EXERCISE -
Each of the following records is to be output exactly.

[RECORDS TO PROCESS — start]

Class TupleSpec (L B C K LK E J R T : Type) {OPS : TrieOps L B C K LK} {OK : Ord K} {OJ : Ord J}
    {MR : MonoidValue R} {SP : TrieSpec L B C K LK E J R} {TB : TupleOps B T} := {
  (** closed and open entries *)
  tb_state : B → list E → list E → Prop;
  tb_tup : T → J * R;
  (** the open entries after a push *)
  a_push : list E → T → list E;
  new_ok : tb_state tb_new [] [];
  push_ok : ∀ b cl op t, tb_state b cl op →
    ∃ b', tb_push_tuple b t = Some b' ∧ tb_push_refs b t = Some b' ∧ tb_state b' cl (a_push op t);
  seal_ok : ∀ b cl op, tb_state b cl op →
    ∃ b', boundary b = Some (b', length (cl ++ op)) ∧ tb_state b' (cl ++ op) [];
  finish_ok : ∀ b cl op, tb_state b cl op → ∃ l, b_done b = Some l ∧ wf_trie l ∧ ents l = cl ++ op;
  a_push_tups : ∀ op t, a_push op t ≫= tups = (op ≫= tups) ++ [tb_tup t];
  a_push_nonempty : ∀ op t, a_push op t ≠ [];
  a_push_sorted : ∀ op t, asorted op → canonical ((op ≫= tups) ++ [tb_tup t]) → asorted (a_push op t) }.

(** ** The leaf *)
#[global] Program Instance leaf_tuple_spec `{Ord K} `{MonoidValue R} (sk sr : nat)
    (Hsk : zst_ok K sk) (Hsr : zst_ok R sr) :
  TupleSpec (Leaf K R) (LeafBuilder K R) (LeafCursor K R) K K (K * R) K R (K * R)
    (SP := leaf_spec sk sr Hsk Hsr) := {|
  tb_state b cl op := leaf_wf (layer b) ∧ leaf_ents (layer b) = cl ++ op;
  tb_tup t := t; a_push op t := op ++ [t] |}.
Next Obligation. done. Qed.
Next Obligation.
  intros K OK R MR sk sr Hsk Hsr b cl op [k r] [Hw He]. eexists. split; [done|]. split; [done|].
  destruct (push_spec (layer b) k r Hw) as [Hw' He']. split; [exact Hw'|]. rewrite app_assoc, <- He. exact He'.
Qed.
Next Obligation.
  intros K OK R MR sk sr Hsk Hsr b cl op [Hw He]. exists b. rewrite app_nil_r, <- He.
  rewrite (leaf_ents_length _ Hw). done.
Qed.
Next Obligation. intros K OK R MR sk sr Hsk Hsr b cl op [Hw He]. by exists (layer b). Qed.
Next Obligation.
  intros K OK R MR sk sr Hsk Hsr op t. cbn. rewrite !leaf_flat. done.
Qed.
Next Obligation. intros K OK R MR sk sr Hsk Hsr op t. apply app_nil_not_nil || by destruct op. Qed.
Next Obligation. intros K OK R MR sk sr Hsk Hsr op t _. cbn. by rewrite leaf_flat. Qed.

[RECORDS TO PROCESS — finish]

ANSWER TO THE PROBLEM -
Class TupleSpec (L B C K LK E J R T : Type) {OPS : TrieOps L B C K LK} {OK : Ord K} {OJ : Ord J}
    {MR : MonoidValue R} {SP : TrieSpec L B C K LK E J R} {TB : TupleOps B T} := {
  (** closed and open entries *)
  tb_state : B → list E → list E → Prop;
  tb_tup : T → J * R;
  (** the open entries after a push *)
  a_push : list E → T → list E;
  new_ok : tb_state tb_new [] [];
  push_ok : ∀ b cl op t, tb_state b cl op →
    ∃ b', tb_push_tuple b t = Some b' ∧ tb_push_refs b t = Some b' ∧ tb_state b' cl (a_push op t);
  seal_ok : ∀ b cl op, tb_state b cl op →
    ∃ b', boundary b = Some (b', length (cl ++ op)) ∧ tb_state b' (cl ++ op) [];
  finish_ok : ∀ b cl op, tb_state b cl op → ∃ l, b_done b = Some l ∧ wf_trie l ∧ ents l = cl ++ op;
  a_push_tups : ∀ op t, a_push op t ≫= tups = (op ≫= tups) ++ [tb_tup t];
  a_push_nonempty : ∀ op t, a_push op t ≠ [];
  a_push_sorted : ∀ op t, asorted op → canonical ((op ≫= tups) ++ [tb_tup t]) → asorted (a_push op t) }.

(** ** The leaf *)
#[global] Program Instance leaf_tuple_spec `{Ord K} `{MonoidValue R} (sk sr : nat)
    (Hsk : zst_ok K sk) (Hsr : zst_ok R sr) :
  TupleSpec (Leaf K R) (LeafBuilder K R) (LeafCursor K R) K K (K * R) K R (K * R)
    (SP := leaf_spec sk sr Hsk Hsr) := {|
  tb_state b cl op := leaf_wf (layer b) ∧ leaf_ents (layer b) = cl ++ op;
  tb_tup t := t; a_push op t := op ++ [t] |}.
Next Obligation. done. Qed.
Next Obligation.
  intros K OK R MR sk sr Hsk Hsr b cl op [k r] [Hw He]. eexists. split; [done|]. split; [done|].
  destruct (push_spec (layer b) k r Hw) as [Hw' He']. split; [exact Hw'|]. rewrite app_assoc, <- He. exact He'.
Qed.
Next Obligation.
  intros K OK R MR sk sr Hsk Hsr b cl op [Hw He]. exists b. rewrite app_nil_r, <- He.
  rewrite (leaf_ents_length _ Hw). done.
Qed.
Next Obligation. intros K OK R MR sk sr Hsk Hsr b cl op [Hw He]. by exists (layer b). Qed.
Next Obligation.
  intros K OK R MR sk sr Hsk Hsr op t. cbn. rewrite !leaf_flat. done.
Qed.
Next Obligation. intros K OK R MR sk sr Hsk Hsr op t. apply app_nil_not_nil || by destruct op. Qed.
Next Obligation. intros K OK R MR sk sr Hsk Hsr op t _. cbn. by rewrite leaf_flat. Qed.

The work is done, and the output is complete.